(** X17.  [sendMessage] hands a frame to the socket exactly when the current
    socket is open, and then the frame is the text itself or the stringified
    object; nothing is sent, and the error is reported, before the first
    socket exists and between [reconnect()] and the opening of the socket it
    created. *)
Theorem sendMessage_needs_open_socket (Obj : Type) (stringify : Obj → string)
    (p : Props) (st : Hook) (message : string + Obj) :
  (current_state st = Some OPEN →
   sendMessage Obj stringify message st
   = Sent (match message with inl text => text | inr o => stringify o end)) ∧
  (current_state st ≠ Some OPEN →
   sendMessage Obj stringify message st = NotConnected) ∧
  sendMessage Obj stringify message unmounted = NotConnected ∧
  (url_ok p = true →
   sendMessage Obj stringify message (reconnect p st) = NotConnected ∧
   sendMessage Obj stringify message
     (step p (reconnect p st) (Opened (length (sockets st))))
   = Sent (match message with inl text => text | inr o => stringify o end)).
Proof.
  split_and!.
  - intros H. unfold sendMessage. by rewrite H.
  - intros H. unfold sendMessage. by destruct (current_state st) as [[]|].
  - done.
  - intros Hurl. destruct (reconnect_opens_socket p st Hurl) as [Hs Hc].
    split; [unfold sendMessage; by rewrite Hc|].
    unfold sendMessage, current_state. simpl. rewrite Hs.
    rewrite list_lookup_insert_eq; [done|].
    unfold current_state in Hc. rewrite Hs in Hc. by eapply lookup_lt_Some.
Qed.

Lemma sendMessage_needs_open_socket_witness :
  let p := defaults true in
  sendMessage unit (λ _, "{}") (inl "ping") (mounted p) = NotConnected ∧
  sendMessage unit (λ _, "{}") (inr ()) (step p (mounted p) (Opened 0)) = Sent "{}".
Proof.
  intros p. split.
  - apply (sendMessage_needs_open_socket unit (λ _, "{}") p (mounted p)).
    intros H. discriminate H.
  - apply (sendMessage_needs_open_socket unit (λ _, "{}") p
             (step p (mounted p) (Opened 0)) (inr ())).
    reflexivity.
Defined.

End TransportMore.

* * * *

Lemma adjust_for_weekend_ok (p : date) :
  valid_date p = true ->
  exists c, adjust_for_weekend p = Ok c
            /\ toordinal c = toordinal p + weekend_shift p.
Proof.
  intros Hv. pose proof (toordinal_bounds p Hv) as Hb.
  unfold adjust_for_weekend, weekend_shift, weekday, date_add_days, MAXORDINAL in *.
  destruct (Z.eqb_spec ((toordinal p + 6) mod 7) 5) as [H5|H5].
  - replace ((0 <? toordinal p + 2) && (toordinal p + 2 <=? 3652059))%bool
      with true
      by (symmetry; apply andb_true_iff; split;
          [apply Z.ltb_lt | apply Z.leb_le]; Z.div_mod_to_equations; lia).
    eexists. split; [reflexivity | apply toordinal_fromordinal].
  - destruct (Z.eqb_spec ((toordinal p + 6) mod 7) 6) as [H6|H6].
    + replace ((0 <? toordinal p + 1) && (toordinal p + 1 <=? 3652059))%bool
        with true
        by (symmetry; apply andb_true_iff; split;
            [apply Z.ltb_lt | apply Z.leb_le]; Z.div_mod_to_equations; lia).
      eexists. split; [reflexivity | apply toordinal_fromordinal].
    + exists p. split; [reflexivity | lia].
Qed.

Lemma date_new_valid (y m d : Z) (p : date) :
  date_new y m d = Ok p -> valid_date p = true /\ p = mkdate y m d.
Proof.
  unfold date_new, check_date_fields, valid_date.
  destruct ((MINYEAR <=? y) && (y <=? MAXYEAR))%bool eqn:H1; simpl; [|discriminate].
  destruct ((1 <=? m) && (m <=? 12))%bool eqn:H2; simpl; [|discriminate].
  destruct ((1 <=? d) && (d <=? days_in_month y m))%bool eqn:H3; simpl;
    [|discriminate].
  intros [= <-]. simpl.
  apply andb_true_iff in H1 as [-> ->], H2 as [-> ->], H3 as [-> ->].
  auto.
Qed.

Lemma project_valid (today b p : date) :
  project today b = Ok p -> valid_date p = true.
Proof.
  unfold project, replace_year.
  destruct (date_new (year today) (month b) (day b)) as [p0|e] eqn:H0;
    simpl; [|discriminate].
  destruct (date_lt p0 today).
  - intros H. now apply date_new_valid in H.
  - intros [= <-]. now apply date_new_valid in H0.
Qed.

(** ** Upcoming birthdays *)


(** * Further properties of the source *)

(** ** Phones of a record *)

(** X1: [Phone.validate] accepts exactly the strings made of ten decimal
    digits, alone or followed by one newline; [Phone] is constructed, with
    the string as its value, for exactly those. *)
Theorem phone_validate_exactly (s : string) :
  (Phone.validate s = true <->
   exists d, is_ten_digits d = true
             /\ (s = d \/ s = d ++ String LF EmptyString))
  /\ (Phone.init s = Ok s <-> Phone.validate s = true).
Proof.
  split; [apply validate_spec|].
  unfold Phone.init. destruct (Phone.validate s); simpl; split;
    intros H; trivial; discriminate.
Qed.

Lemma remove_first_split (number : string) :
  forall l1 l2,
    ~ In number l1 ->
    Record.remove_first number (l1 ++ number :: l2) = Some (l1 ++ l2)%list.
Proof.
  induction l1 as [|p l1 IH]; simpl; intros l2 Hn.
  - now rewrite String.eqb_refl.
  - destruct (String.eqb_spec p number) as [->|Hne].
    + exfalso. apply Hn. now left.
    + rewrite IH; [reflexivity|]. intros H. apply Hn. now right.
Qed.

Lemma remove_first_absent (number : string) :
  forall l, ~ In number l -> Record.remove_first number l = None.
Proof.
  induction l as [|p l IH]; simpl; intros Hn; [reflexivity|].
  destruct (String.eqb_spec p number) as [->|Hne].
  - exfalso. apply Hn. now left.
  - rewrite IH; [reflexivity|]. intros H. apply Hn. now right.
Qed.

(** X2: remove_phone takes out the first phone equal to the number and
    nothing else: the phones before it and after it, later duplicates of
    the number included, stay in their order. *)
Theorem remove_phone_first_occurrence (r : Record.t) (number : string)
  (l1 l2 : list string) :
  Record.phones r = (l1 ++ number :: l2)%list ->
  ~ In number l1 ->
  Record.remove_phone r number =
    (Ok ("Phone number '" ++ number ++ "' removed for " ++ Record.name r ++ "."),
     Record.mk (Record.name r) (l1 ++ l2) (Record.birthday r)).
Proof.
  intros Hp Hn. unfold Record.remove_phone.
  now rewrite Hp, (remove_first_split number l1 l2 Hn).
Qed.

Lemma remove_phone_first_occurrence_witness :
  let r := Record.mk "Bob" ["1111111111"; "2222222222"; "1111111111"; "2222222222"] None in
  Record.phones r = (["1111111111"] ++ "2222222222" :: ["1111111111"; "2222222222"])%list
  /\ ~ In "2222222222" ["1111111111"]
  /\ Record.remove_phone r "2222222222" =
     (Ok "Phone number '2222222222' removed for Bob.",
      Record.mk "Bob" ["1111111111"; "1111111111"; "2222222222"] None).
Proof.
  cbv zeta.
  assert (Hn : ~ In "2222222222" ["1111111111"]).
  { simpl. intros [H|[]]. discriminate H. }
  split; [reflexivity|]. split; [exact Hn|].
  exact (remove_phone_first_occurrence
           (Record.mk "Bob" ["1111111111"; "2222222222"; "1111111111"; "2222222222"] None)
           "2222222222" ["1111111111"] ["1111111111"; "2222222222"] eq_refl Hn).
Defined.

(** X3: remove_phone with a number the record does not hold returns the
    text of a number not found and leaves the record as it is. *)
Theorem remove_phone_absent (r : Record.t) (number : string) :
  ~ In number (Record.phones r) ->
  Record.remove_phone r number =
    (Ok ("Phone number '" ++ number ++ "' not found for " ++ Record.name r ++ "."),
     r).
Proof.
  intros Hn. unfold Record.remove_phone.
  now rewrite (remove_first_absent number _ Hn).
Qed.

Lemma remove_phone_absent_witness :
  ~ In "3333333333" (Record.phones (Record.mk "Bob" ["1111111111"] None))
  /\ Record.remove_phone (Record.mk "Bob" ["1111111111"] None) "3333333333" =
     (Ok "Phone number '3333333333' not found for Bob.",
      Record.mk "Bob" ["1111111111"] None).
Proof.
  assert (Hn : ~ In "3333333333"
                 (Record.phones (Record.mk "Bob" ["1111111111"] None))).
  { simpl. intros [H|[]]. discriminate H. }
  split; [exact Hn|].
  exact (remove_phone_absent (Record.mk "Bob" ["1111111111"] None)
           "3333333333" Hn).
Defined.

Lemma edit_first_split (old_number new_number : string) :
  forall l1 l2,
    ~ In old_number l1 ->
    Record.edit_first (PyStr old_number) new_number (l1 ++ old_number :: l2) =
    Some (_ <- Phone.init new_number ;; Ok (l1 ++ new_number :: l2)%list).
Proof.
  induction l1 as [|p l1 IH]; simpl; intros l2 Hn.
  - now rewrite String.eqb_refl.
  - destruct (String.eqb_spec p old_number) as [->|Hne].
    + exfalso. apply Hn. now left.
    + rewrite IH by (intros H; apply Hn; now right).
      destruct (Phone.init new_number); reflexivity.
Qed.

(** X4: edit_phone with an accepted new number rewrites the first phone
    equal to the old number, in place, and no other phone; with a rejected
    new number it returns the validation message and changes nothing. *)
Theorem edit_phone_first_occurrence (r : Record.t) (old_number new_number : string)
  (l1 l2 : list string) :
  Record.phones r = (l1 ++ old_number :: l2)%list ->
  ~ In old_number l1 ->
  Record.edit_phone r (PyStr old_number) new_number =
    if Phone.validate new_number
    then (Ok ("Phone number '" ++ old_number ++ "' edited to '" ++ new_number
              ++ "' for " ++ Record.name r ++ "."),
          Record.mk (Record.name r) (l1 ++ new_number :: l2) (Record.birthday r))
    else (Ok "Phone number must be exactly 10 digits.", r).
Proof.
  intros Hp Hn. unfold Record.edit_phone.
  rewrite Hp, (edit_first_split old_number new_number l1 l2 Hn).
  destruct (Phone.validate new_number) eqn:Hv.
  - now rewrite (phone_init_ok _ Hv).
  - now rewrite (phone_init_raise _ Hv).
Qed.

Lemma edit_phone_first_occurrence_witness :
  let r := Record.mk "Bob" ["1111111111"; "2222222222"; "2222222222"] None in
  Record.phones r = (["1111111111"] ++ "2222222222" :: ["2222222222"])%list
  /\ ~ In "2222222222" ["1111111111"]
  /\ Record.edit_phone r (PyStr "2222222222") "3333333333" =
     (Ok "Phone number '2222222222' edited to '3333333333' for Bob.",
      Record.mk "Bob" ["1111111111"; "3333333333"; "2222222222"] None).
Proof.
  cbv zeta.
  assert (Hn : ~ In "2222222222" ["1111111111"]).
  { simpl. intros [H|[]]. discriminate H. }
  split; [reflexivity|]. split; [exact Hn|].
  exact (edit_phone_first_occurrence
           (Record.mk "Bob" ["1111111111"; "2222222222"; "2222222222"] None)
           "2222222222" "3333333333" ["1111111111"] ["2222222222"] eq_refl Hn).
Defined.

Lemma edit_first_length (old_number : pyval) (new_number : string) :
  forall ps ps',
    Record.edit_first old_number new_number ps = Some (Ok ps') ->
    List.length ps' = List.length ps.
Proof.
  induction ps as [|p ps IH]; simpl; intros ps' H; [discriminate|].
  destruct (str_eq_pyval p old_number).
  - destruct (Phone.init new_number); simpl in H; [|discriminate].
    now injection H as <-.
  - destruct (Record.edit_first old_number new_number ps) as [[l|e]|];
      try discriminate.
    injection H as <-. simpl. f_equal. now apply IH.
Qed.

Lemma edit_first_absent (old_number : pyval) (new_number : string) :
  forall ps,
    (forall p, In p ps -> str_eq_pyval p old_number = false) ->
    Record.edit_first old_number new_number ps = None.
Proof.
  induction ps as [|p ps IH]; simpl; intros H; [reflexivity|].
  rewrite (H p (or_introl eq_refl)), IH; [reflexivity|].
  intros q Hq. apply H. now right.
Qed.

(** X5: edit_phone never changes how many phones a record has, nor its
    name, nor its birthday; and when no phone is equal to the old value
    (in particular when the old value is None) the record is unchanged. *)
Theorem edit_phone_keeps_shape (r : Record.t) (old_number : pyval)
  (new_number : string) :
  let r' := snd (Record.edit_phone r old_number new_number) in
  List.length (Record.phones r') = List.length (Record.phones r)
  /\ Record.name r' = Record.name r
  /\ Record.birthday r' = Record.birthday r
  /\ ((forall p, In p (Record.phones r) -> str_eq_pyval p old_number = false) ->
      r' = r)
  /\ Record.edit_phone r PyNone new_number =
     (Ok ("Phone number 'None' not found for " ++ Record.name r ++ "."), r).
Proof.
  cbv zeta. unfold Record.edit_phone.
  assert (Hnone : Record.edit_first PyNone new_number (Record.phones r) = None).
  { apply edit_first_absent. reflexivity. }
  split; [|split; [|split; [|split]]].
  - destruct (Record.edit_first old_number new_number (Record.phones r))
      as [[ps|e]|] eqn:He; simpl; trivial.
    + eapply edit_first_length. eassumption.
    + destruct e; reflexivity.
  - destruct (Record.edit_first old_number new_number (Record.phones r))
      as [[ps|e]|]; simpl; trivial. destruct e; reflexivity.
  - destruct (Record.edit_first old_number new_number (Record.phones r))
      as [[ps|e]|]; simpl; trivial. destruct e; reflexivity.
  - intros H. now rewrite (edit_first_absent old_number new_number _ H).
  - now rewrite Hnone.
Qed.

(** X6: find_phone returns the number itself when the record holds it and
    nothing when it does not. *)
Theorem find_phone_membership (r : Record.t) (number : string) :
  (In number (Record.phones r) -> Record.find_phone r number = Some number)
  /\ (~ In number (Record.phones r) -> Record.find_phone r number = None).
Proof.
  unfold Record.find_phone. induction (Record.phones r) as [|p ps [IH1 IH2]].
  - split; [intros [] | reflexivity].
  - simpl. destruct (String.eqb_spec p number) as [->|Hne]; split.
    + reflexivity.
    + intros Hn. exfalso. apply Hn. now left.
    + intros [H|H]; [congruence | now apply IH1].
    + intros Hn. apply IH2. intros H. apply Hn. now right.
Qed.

* * * *

In the listing above, find the line with "when the current" and the line with "(p : Props)"; set down exactly those two lines and every line between them, nothing more.

(** X17.  [sendMessage] hands a frame to the socket exactly when the current
    socket is open, and then the frame is the text itself or the stringified
    object; nothing is sent, and the error is reported, before the first
    socket exists and between [reconnect()] and the opening of the socket it
    created. *)
Theorem sendMessage_needs_open_socket (Obj : Type) (stringify : Obj → string)
    (p : Props) (st : Hook) (message : string + Obj) :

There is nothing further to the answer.